How to remain friends with people who got better internships than you
Judging by social media, it looks like everyone had really fulfilling and impressive internships this summer. Well, almost everyone.
For those of you like me, who grew up as overachievers and thus have a tendency to overestimate your importance professionally, you probably imagined this summer you would land one of those “name-brand” internships.
You would live in “the city” — New York, duh — and you would go to happy hour with your young, professional friends after a long day doing very productive and integral tasks for your company.
You would build skills and make connections that would inspire you to get through the cold, harsh, unloving winters in Syracuse to next summer where you could either return to your golden internship or drop that sweet name and get hired somewhere even better.
Yeah, that didn’t happen.
If for whatever reason you were forced to resort to your back-up plan for your back-up plan this summer like I was, you are probably feeling tiny — but surprisingly deep — stabs of jealousy with every back-to-school, back-to-pitting-everyone-against-one-another first day of class introductions.

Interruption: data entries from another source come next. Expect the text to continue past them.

(** [wg.Done()]: decrements the counter, panics below zero. *)
Definition wg_Done (c : SimpleCache) : result SimpleCache :=
  if wg c <=? 0 then Panic "sync: negative WaitGroup counter"
  else Ok {| data := data c; cleanupInterval := cleanupInterval c;
             done := done c; wg := wg c - 1; closeOnce := closeOnce c |}.

(** What the scheduler lets the janitor do next: run up to its [select],
    take the [ticker.C] branch at clock reading [now], or take the
    [c.done] branch. *)
Inductive jevent : Type :=
| Run
| Tick (now : Time)
| Quit.

(** One step of [janitor].  A branch that is not enabled (a tick after
    the ticker was stopped, a receive on the open [done] channel) leaves
    the world as it is. *)
Definition janitor (e : jevent) (w : World) : result World :=
  match janitor_pc w, e with
  | Spawned, Run =>
      match NewTicker (cleanupInterval (cache w)) with
      | None => Panic "non-positive interval for NewTicker"
      | Some tk => Ok {| cache := cache w; janitor_pc := Selecting tk |}
      end
  | Selecting tk, Tick now =>
      Ok {| cache := with_data (sweep now (data (cache w))) (cache w);
            janitor_pc := Selecting tk |}
  | Selecting tk, Quit =>
      if done (cache w)
      then do c <- wg_Done (cache w); Ok {| cache := c; janitor_pc := Exited |}
      else Ok w
  | _, _ => Ok w
  end.

(** *** Close *)

(** [close(c.done)]: closing a closed channel panics. *)
Definition close_done (c : SimpleCache) : result SimpleCache :=
  if done c then Panic "close of closed channel"
  else Ok {| data := data c; cleanupInterval := cleanupInterval c;
             done := true; wg := wg c; closeOnce := closeOnce c |}.

(** [c.closeOnce.Do(func() { close(c.done) })]. *)
Definition closeOnce_Do (c : SimpleCache) : result SimpleCache :=
  if closeOnce c then Ok c
  else do c' <- close_done c;
       Ok {| data := data c'; cleanupInterval := cleanupInterval c';
             done := done c'; wg := wg c'; closeOnce := true |}.

(** [c.wg.Wait()]: returns once the counter is zero.  While it waits the
    janitor takes the steps of [sched]; with the counter still positive
    and no step left the caller stays blocked. *)
Fixpoint wg_Wait (sched : list jevent) (w : World) : result World :=
  if wg (cache w) =? 0 then Ok w
  else match sched with
       | [] => Blocked
       | e :: sched' => do w' <- janitor e w; wg_Wait sched' w'
       end.

Definition Close (sched : list jevent) (w : World) : result World :=
  do c <- closeOnce_Do (cache w);
  wg_Wait sched {| cache := c; janitor_pc := janitor_pc w |}.

(** *** Sequential clients *)

(** A call of the client, or a step the scheduler gives the janitor
    between two calls. *)
Inductive op : Type :=
| OSet (now : Time) (key : string) (expiryDur : Duration) (v : T)
| OGet (now : Time) (key : string)
| OClose (sched : list jevent)
| OJanitor (e : jevent).

Definition step (o : op) (w : World) : result World :=
  match o with
  | OSet now key d v =>
      Ok {| cache := Set_ now key d v (cache w); janitor_pc := janitor_pc w |}
  | OGet now key =>
      Ok {| cache := snd (Get now key (cache w)); janitor_pc := janitor_pc w |}
  | OClose sched => Close sched w
  | OJanitor e => janitor e w
  end.

Fixpoint run (os : list op) (w : World) : result World :=
  match os with
  | [] => Ok w
  | o :: os' => do w' <- step o w; run os' w'
  end.

End Cache.
Arguments SimpleCache : clear implicits.
Arguments World : clear implicits.
Arguments op : clear implicits.
Arguments NewSimpleCache {T} _.
End VariantB.

(** What one sweep pass has to leave of an entry: nothing when the clock
    reading of the pass is after its expiry, the entry itself otherwise. *)
Definition survivor {T : Type} (now : Time) (o : option (cacheItem T))
  : option (cacheItem T) :=
  match o with
  | Some it => if After now (expiryTime it) then None else Some it
  | None => None
  end.

(** The worlds in which no step can panic: a positive cleanup interval,
    [done] closed exactly when the [sync.Once] has fired, and a WaitGroup
    counter of 1 until the janitor has returned, which it only does after
    [done] was closed. *)
Definition well_formed {T : Type} (w : VariantB.World T) : Prop :=
  0 < VariantB.cleanupInterval (VariantB.cache w) /\
  VariantB.done (VariantB.cache w) = VariantB.closeOnce (VariantB.cache w) /\
  match VariantB.janitor_pc w with
  | VariantB.Exited =>
      VariantB.wg (VariantB.cache w) = 0 /\
      VariantB.done (VariantB.cache w) = true
  | _ => VariantB.wg (VariantB.cache w) = 1
  end.

(** A schedule without ticks: only a tick of the janitor changes the
    mapping while [Close] waits. *)
Definition no_tick (sched : list VariantB.jevent) : Prop :=
  forall now, VariantB.Tick now ∉ sched.

(** ** Concrete caches *)

(** A cache of strings used in the examples below: key ["k"] written at
    clock reading 100 with a duration of 5 nanoseconds. *)
Definition exampleA : VariantA.SimpleCache string :=
  VariantA.Set_ 100 "k" "v" (VariantA.NewSimpleCache 5).

Definition exampleB : VariantB.SimpleCache string :=
  VariantB.Set_ 100 "k" 5 "v" (VariantB.cache (VariantB.NewSimpleCache 1)).

(** ** Client traces

    What a sequential client and the scheduler do to a cache over time: the
    calls of the tests ([Set], then [Get], then [Get] again later) and, for
    Variant B, the ticks of the janitor in between.  Variant A has one TTL
    for the whole cache and no janitor: it ignores the duration of an
    [ESet] and lets an [ETick] pass. *)
Inductive event (T : Type) : Type :=
| ESet (now : Time) (key : string) (d : Duration) (v : T)
| EGet (now : Time) (key : string)
| ETick (now : Time).
Arguments ESet {T} _ _ _ _.
Arguments EGet {T} _ _.
Arguments ETick {T} _.

(** The clock reading of an event. *)
Definition clock {T : Type} (e : event T) : Time :=
  match e with
  | ESet now _ _ _ => now
  | EGet now _ => now
  | ETick now => now
  end.

(** The readings of a trace never go back, starting from [t0]. *)
Fixpoint chronological {T : Type} (t0 : Time) (tr : list (event T)) : bool :=
  match tr with
  | [] => true
  | e :: tr' => (t0 <=? clock e) && chronological (clock e) tr'
  end.

(** Every [Set] of the trace asks for the duration [ttl]. *)
Definition uniform_ttl {T : Type} (ttl : Duration) (tr : list (event T))
  : bool :=
  forallb (fun e => match e with
                    | ESet _ _ d _ => d =? ttl
                    | _ => true
                    end) tr.

(** The trace never writes [k] / never calls [Get] on [k]. *)
Definition writes {T : Type} (k : string) (e : event T) : bool :=
  match e with
  | ESet _ key _ _ => bool_decide (key = k)
  | _ => false
  end.

Definition reads {T : Type} (k : string) (e : event T) : bool :=
  match e with
  | EGet _ key => bool_decide (key = k)
  | _ => false
  end.

Definition is_tick {T : Type} (e : event T) : bool :=
  match e with
  | ETick _ => true
  | _ => false
  end.

(** The trace with the janitor's ticks taken out. *)
Definition without_ticks {T : Type} (tr : list (event T)) : list (event T) :=
  List.filter (fun e => negb (is_tick e)) tr.

(** The call of Variant B, or the janitor step, an event stands for. *)
Definition op_of {T : Type} (e : event T) : VariantB.op T :=
  match e with
  | ESet now key d v => VariantB.OSet now key d v
  | EGet now key => VariantB.OGet now key
  | ETick now => VariantB.OJanitor (VariantB.Tick now)
  end.

(** Replaying a trace on Variant A: what each [Get] returned, in order,
    and the cache at the end. *)
Fixpoint observeA {T : Type} (zero : T) (tr : list (event T))
    (c : VariantA.SimpleCache T) : list (T * bool) * VariantA.SimpleCache T :=
  match tr with
  | [] => ([], c)
  | ESet now key _ v :: tr' => observeA zero tr' (VariantA.Set_ now key v c)
  | EGet now key :: tr' =>
      let r := VariantA.Get zero now key c in
      let rest := observeA zero tr' (snd r) in
      (fst r :: fst rest, snd rest)
  | ETick _ :: tr' => observeA zero tr' c
  end.

(** Replaying a trace on Variant B, each event through [VariantB.step]. *)
Fixpoint observeB {T : Type} (zero : T) (tr : list (event T))
    (w : VariantB.World T) : VariantB.result (list (T * bool) * VariantB.World T) :=
  match tr with
  | [] => VariantB.Ok ([], w)
  | e :: tr' =>
      VariantB.bind (VariantB.step zero (op_of e) w) (fun w' =>
      VariantB.bind (observeB zero tr' w') (fun rest =>
      VariantB.Ok
        (match e with
         | EGet now key =>
             fst (VariantB.Get zero now key (VariantB.cache w)) :: fst rest
         | _ => fst rest
         end, snd rest)))
  end.

(** The call of an operation list writes [k]. *)
Definition op_writes {T : Type} (k : string) (o : VariantB.op T) : bool :=
  match o with
  | VariantB.OSet _ key _ _ => bool_decide (key = k)
  | _ => false
  end.

(** Two mappings hold the same live entries at [now]: they differ at most
    in entries that have expired. *)
Definition same_live {T : Type} (now : Time)
    (m1 m2 : gmap string (cacheItem T)) : Prop :=
  forall k, survivor now (m1 !! k) = survivor now (m2 !! k).

(** The world a first [Close] leaves behind when the cache was built with
    a cleanup interval of 1 and nothing was stored. *)
Definition closedB : VariantB.World string :=
  VariantB.MkWorld (VariantB.MkCache ∅ 1 true 0 true) VariantB.Exited.

(** Two entries, expiring at 105 and 110. *)
Definition two_entries : gmap string (cacheItem string) :=
  <["a"%string := CacheItem "x"%string 105]>
    (<["b"%string := CacheItem "y"%string 110]> ∅).

(** The trace of the expiration test, with a tick of the janitor between
    the calls: a write at 100 for 10 nanoseconds, a read at once, a read
    of another key, and a read after the entry has expired. *)
Definition test_trace : list (event string) :=
  [ESet 100 "key1" 10 "value1"%string; EGet 100 "key1"; ETick 105;
   EGet 108 "key2"; ETick 112; EGet 115 "key1"].

(** A Variant B world holding [two_entries] whose janitor has not run
    yet, and the calls and janitor steps made on it in the examples. *)
Definition loadedB : VariantB.World string :=
  VariantB.MkWorld (VariantB.MkCache two_entries 5 false 1 false)
                   VariantB.Spawned.

Definition reading_ops : list (VariantB.op string) :=
  [VariantB.OGet 101 "a"; VariantB.OJanitor VariantB.Run;
   VariantB.OJanitor (VariantB.Tick 200); VariantB.OClose [VariantB.Quit]].

Definition writing_ops : list (VariantB.op string) :=
  [VariantB.OSet 100 "a" 5 "x"%string; VariantB.OJanitor VariantB.Run;
   VariantB.OGet 101 "a"].

(** [loadedB] after [reading_ops]: swept empty and closed. *)
Definition closedB_swept : VariantB.World string :=
  VariantB.MkWorld (VariantB.MkCache ∅ 5 true 0 true) VariantB.Exited.

(** A fresh cache with interval 5 after [writing_ops]: one entry, the
    janitor waiting in its [select]. *)
Definition writtenB : VariantB.World string :=
  VariantB.MkWorld
    (VariantB.MkCache (<["a"%string := CacheItem "x"%string 105]> ∅)
                      5 false 1 false)
    (VariantB.Selecting {| period := 5 |}).

(** A Variant A cache with a TTL of 10 holding the entry of [writtenB]. *)
Definition writtenA : VariantA.SimpleCache string :=
  VariantA.MkCache (<["a"%string := CacheItem "x"%string 105]> ∅) 10.

(** * Properties *)

(** ** The clock *)

Lemma After_spec t u : After t u = true <-> u < t.
Proof. unfold After. apply Z.ltb_lt. Qed.

Lemma After_false t u : After t u = false <-> t <= u.
Proof. unfold After. rewrite Z.ltb_ge. reflexivity. Qed.

Lemma After_irrefl t : After t t = false.
Proof. apply After_false. lia. Qed.

Lemma NewTicker_None d : NewTicker d = None <-> d <= 0.
Proof.
  unfold NewTicker. destruct (Z.leb_spec d 0); split; intros; try lia; congruence.
Qed.

(** ** Reading an entry (both variants) *)

Section Reading.
Context {T : Type}.
Variable zero : T.

Lemma getA_absent now key (c : VariantA.SimpleCache T) :
  VariantA.data c !! key = None ->
  VariantA.Get zero now key c = ((zero, false), c).
Proof. intros H. unfold VariantA.Get. rewrite H. reflexivity. Qed.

To help both you and I get through this petty time in our lives, I have painstakingly researched exactly how we can get through this and still retain some semblance of our original networking connections. I mean friendships.
- Craft thoughtful and personal questions to ask them: Your friend had an amazing experience this summer. Isn’t that great? Yeah, I’ll stop bringing it up. It hurts me too. However, since it was such a big part of their life, as their friend, you should want to hear about it. I know, I know, I don’t want to hear about it either. But, unfortunately, this is one of those times you have to play by the obligations of friendship. Your BFF definitely did not want to listen to you drunk ramble for two hours about how “Bee Movie” is why you don’t trust establishments. You sounded like a jerk. Now suck it up and listen to their “Bee Movie.”
- Remember that every LinkedIn connection will fall into place: Everyone is in a network. It’s kind of like flies in a spider web, all connected with some other bugs in the way. Now that your friend has had national exposure in a successful spider web — I mean company — it’s pretty much like you have had national exposure in a successful spider web — I mean company. You probably have a second degree connection with Steve Jobs now.
- You are awesome: I feel like I haven’t given you enough validation throughout this piece, and if you are anything like me — which I know you are, you little unemployable, overly-sensitive peach — you probably need it by now. I know you still need to be reminded of your magnificence. Keep on keeping on, you beautiful, talented gold star.
These steps can be condensed by just expressing a genuine sense of respect and appreciation for your friends along with the knowledge that one person’s success does not equal another’s failure. But we both know that’s easier said than done. So if you follow these steps, or CRY for short, you can be assured that your friendships will stay strong until you likely lose touch after graduation.
Patty Terhune is a senior policy studies and television, radio and film dual major. She got rejected from every internship she applied to this summer so instead she read books and took long after-dinner walks. What a loser. You can follow her on Twitter @pattyterhune or reach her at paterhun@syr.edu.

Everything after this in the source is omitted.